BUG/MEDIUM: h3: reject client push stream

HTTP/3 push streams can only be opened by a server instance. The
specification mandates that the connection must be closed if a server
receives a client-initiated push stream.

This patch should ensure that it is not possible to exploit
unidirectional streams for an unexpected usage.

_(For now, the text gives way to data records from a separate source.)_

(** ** Comparing names *)

Lemma seq_map_shift {A : Type} (g : nat -> A) (n : nat) :
  map g (seq 1 n) = map (fun i => g (S i)) (seq 0 n).
Proof. now rewrite <- seq_shift, map_map. Qed.

(** [strcmp] returns 0 exactly on the literal followed by a NUL. *)
Lemma strcmp_bytes_zero_iff (m : mem) (lit : list Z) :
  forall a, strcmp_bytes m a lit = 0 <-> c_string_at m a lit.
Proof.
  unfold c_string_at.
  induction lit as [|c lit IH]; intros a.
  - cbn. rewrite Z.add_0_r. split; [now intros ->|now intros [= ->]].
  - cbn [strcmp_bytes length app].
    change (seq 0 (S (S (length lit)))) with (0%nat :: seq 1 (S (length lit))).
    cbn [map]. rewrite seq_map_shift.
    change (Z.of_nat 0) with 0. rewrite Z.add_0_r.
    assert (Hshift :
      map (fun i => load8 m (a + Z.of_nat (S i))) (seq 0 (S (length lit))) =
      map (fun i => load8 m (a + 1 + Z.of_nat i)) (seq 0 (S (length lit)))).
    { apply map_ext. intros i. f_equal. lia. }
    rewrite Hshift.
    destruct (Z.eqb_spec (load8 m a) c) as [->|Hne].
    + split.
      * intros H. apply IH in H. f_equal. exact H.
      * intros [= E]. apply IH. exact E.
    + split; [lia|intros [= E _]; contradiction].
Qed.

Lemma strcmp_bytes_diverge (m : mem) (pre : list Z) :
  forall a c1 r1 c2 r2,
    c1 <> c2 ->
    strcmp_bytes m a (pre ++ c1 :: r1) = 0 ->
    strcmp_bytes m a (pre ++ c2 :: r2) <> 0.
Proof.
  induction pre as [|p pre IH]; intros a c1 r1 c2 r2 Hne H.
  - cbn [app strcmp_bytes] in *.
    destruct (Z.eqb_spec (load8 m a) c1) as [E|E]; [|lia].
    destruct (Z.eqb_spec (load8 m a) c2) as [E'|E']; [congruence|lia].
  - cbn [app strcmp_bytes] in *.
    destruct (Z.eqb_spec (load8 m a) p) as [E|E]; [|lia].
    now apply IH with (c1 := c1) (r1 := r1).
Qed.

(** No command line is both names. *)
Lemma kernel_name_not_initramfs (m : mem) (a : Z) :
  strcmp m a kernel_name = 0 -> strcmp m a initramfs_name <> 0.
Proof.
  unfold strcmp.
  replace (bytes_of_string kernel_name)
    with (bytes_of_string "arctan-module." ++
          107 :: bytes_of_string "ernel.elf") by (vm_compute; reflexivity).
  replace (bytes_of_string initramfs_name)
    with (bytes_of_string "arctan-module." ++
          105 :: bytes_of_string "nitramfs.cpio") by (vm_compute; reflexivity).
  apply strcmp_bytes_diverge. discriminate.
Qed.

(** ** The last record of a kind decides *)

Lemma last_of_cons (x : Z) (l : list Z) :
  last_of (x :: l) = match last_of l with
                     | Some y => Some y
                     | None => Some x
                     end.
Proof.
  unfold last_of. cbn [rev]. destruct (rev l); reflexivity.
Qed.

(** A quantity that every record either leaves alone or overwrites holds,
    after the records [ps], what the last overwriting record put there. *)
Lemma last_writer {A : Type} (get : frame -> machine -> A)
  (writes : Z -> bool) (value : Z -> A) (m : mem) :
  (forall p f s, get (visit p f) s = get f s) ->
  (forall p f s f' s',
      memory s = m -> dispatch p f s = Done (f', s') ->
      get f' s' = if writes p then value p else get f s) ->
  forall ps f s f' s',
    memory s = m ->
    dispatch_all ps f s = Done (f', s') ->
    get f' s' = match last_of (filter writes ps) with
                | Some t => value t
                | None => get f s
                end.
Proof.
  intros Hvisit Hstep.
  induction ps as [|p ps IH]; intros f s f' s' Hm H.
  - inversion H; subst. reflexivity.
  - cbn [dispatch_all] in H.
    destruct (dispatch p (visit p f) s) as [[f1 s1]| | |] eqn:E;
      cbn [bind] in H; try discriminate.
    pose proof (Hstep _ _ _ _ _ Hm E) as H1. rewrite Hvisit in H1.
    apply IH in H; [|now rewrite (dispatch_memory _ _ _ _ _ E)].
    rewrite H. cbn [filter].
    destruct (writes p).
    + rewrite last_of_cons.
      destruct (last_of (filter writes ps)); [reflexivity|exact H1].
    + destruct (last_of (filter writes ps)); [reflexivity|exact H1].
Qed.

This must be backported up to 2.6.

diff --git a/src/h3.c b/src/h3.c
index bd91d7ec9ac45427bfd324b09a1a2c85aa047140..6210f2c16ccfc2daa00d4167e3fd68d4a6b4b2fa 100644 (file)
--- a/src/h3.c
+++ b/src/h3.c
@@ -212,6 +212,19 @@ static ssize_t h3_init_uni_stream(struct h3c *h3c, struct qcs *qcs,
                break;
 
        case H3_UNI_S_T_PUSH:
+               if (!conn_is_back(qcs->qcc->conn)) {
+                       /* RFC 9114 6.2.2. Push Streams
+                        *
+                        * Only servers can push; if a server receives a client-initiated push
+                        * stream, this MUST be treated as a connection error of type
+                        * H3_STREAM_CREATION_ERROR.
+                        */
+                       TRACE_ERROR("reject push from client", H3_EV_H3S_NEW, qcs->qcc->conn, qcs);
+                       qcc_set_error(qcs->qcc, H3_ERR_STREAM_CREATION_ERROR, 1,
+                                     muxc_tevt_type_proto_err);
+                       qcc_report_glitch(qcs->qcc, 1);
+                       goto err;
+               }
                /* TODO not supported for the moment */
                h3s->type = H3S_T_PUSH;
                break;